Colombie : aqueducs communautaires menacés de privatisation

Dosquebradas. Sans aqueduc municipal mais vivant sur un (...)

Dosquebradas. Sans aqueduc municipal mais vivant sur un territoire d’une grande richesse hydrique, la population de cette agglomération de 190’000 habitants dans le département de Risaralda, dans le centre-ouest de la Colombie, s’est depuis longtemps dotée de ses propres réseaux d’eau qu’elle gère par le biais d’associations communautaires. Mais cette gestion collective est aujourd’hui sous la menace d’une mainmise du secteur privé, encouragé en cela par la politique nationale de commercialisation des services de l’eau.

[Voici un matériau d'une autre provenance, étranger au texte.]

(** C6, amended: [ClusterNameFromURI] yields [fabrikam] for
    [https://fabrikam.kusto.windows.net], and [name] for every
    [https://name.rest] whose [name] holds neither a dot nor [https://];
    on every string in which [https://] does not occur it panics with an
    index out of range: no name is returned. *)
Theorem C6_ClusterNameFromURI :
  ClusterNameFromURI "https://fabrikam.kusto.windows.net" = Ret "fabrikam" ∧
  (∀ name rest,
     strings.Index name "." = None →
     strings.Index name "https://" = None →
     ClusterNameFromURI ("https://" +:+ (name +:+ ("." +:+ rest))) = Ret name) ∧
  (∀ uri, strings.Index uri "https://" = None →
     ClusterNameFromURI uri = Panic (IndexOutOfRange 1 1)).
Proof.
  split_and!; [reflexivity | apply ClusterNameFromURI_wellformed |].
  intros uri H. unfold ClusterNameFromURI.
  by rewrite (Split_no_separator _ _ _ H).
Qed.

Lemma C6_ClusterNameFromURI_witness :
  (strings.Index "contoso" "." = None ∧
   strings.Index "contoso" "https://" = None ∧
   ClusterNameFromURI "https://contoso.westeurope.kusto.windows.net" = Ret "contoso") ∧
  (strings.Index "fabrikam.kusto.windows.net" "https://" = None ∧
   ClusterNameFromURI "fabrikam.kusto.windows.net" = Panic (IndexOutOfRange 1 1)).
Proof.
  split; (split; [reflexivity |]).
  - split; [reflexivity |].
    apply (proj1 (proj2 C6_ClusterNameFromURI)
             "contoso" "westeurope.kusto.windows.net"); reflexivity.
  - apply (proj2 (proj2 C6_ClusterNameFromURI)). reflexivity.
Defined.

(** ** [ListDatabases] *)

Section ListDatabases_facts.
Context {collaborators : Collaborators}.

(** The loop on a well-formed stream: the matching names are appended in
    the order of the rows, inline errors only leave a log line, and the
    terminal error comes out at the end. *)
Lemma DoOnRowOrError_loop_onRow (re : Regexp) (items : list RowOrError)
    (final : option error) (acc : list string) (w : World) :
  rows_wellformed items →
  DoOnRowOrError_loop items final (ListDatabases_onRow re) acc w =
    (Ret (acc ++ filter (λ d, MatchString re d) (DatabaseNames items), final),
     w ++ inline_logs items).
Proof.
  intros Hwf. revert acc w.
  induction Hwf as [| item items Hitem _ IH]; intros acc w.
  - simpl. by rewrite !app_nil_r.
  - destruct item as [[vals] | e]; simpl in Hitem.
    + destruct vals as [| v vals]; [done |].
      cbn -[filter]. unfold mbind, M_bind, lift, index; cbn -[filter].
      rewrite filter_cons. destruct (MatchString re v) eqn:Hm; cbn -[filter].
      * rewrite IH. rewrite decide_True by done. by rewrite <- app_assoc.
      * rewrite IH. by rewrite decide_False by (by intros []).
    + cbn -[filter]. unfold mbind, M_bind, log, emit; cbn -[filter].
      rewrite IH. by rewrite <- app_assoc.
Qed.

(** The loop returns only on a well-formed stream: a row without columns
    makes the callback panic. *)
Lemma DoOnRowOrError_loop_returns (re : Regexp) (items : list RowOrError)
    (final : option error) (acc : list string) (w : World) r w' :
  DoOnRowOrError_loop items final (ListDatabases_onRow re) acc w = (Ret r, w') →
  rows_wellformed items.
Proof.
  revert acc w. induction items as [| item items IH]; intros acc w H.
  - constructor.
  - destruct item as [[vals] | e].
    + destruct vals as [| v vals]; [discriminate H |].
      constructor; [done |].
      cbn in H. unfold mbind, M_bind, lift, index in H; cbn in H.
      destruct (MatchString re v); cbn in H; by eapply IH.
    + constructor; [done |].
      cbn in H. unfold mbind, M_bind, log, emit in H; cbn in H. by eapply IH.
Qed.

Lemma ListDatabases_invalid (c : KustoCluster) (P : string) (e : error) (w : World) :
  Compile P = inr e →
  ListDatabases c P w =
    (Ret ([], Some e),
     w ++ [Logged ErrorLevel (Some e)
             ("parameter proveded is not a valid regexp: " +:+ P)]).
Proof. intros H. unfold ListDatabases. by rewrite H. Qed.

Lemma ListDatabases_query_failed (c : KustoCluster) (P : string) (re : Regexp)
    (e : error) (w : World) :
  Compile P = inl re →
  Mgmt (Client c) "" show_databases = inr e →
  ListDatabases c P w =
    (Ret ([], Some e),
     w ++ [MgmtCalled "" show_databases;
           Logged ErrorLevel (Some e) "Failed to query mgmt api"]).
Proof.
  intros Hre Hq. unfold ListDatabases. rewrite Hre.
  unfold call_Mgmt, mbind, M_bind, log, emit; cbn. rewrite Hq. cbn.
  by rewrite <- app_assoc.
Qed.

Les paysans qui se sont jadis installés à Dosquebradas assuraient leur approvisionnement en eau par leurs propres moyens. C’est encore le cas des habitants de la plupart des quartiers périurbains pauvres. Dès 1920, ils ont construit leurs propres aqueducs et infrastructures de distribution d’eau.

Pour gérer leurs réseaux, ils se sont organisés en associations communautaires (on en compte aujourd’hui 57), ce qui, pour près d’un tiers de la population pauvre de l’agglomération, constitue le seul et unique moyen d’accès durable à l’eau potable. Ces associations détiennent la propriété collective des infrastructures qui comprennent le captage, le traitement et la distribution de l’eau. Ce modèle technologique à petite échelle réduit le risque de pénurie et augmente les chances de durabilité de l’économie locale.

Gestion bénévole et participative

À Dosquebradas, la gestion collective des aqueducs communautaires repose principalement sur la composition et la coopération des associations : leurs dirigeants s’engagent bénévolement et doivent être disponibles en permanence pour la coordination des travaux de construction et d’entretien ; les usagers, quant à eux, recherchent les fonds nécessaires à l’achat du matériel, notamment par le biais de ventes de produits alimentaires ou de tombolas, mais ils prêtent également main-forte aux tâches communautaires via la pratique dite du convite (voir ci-contre).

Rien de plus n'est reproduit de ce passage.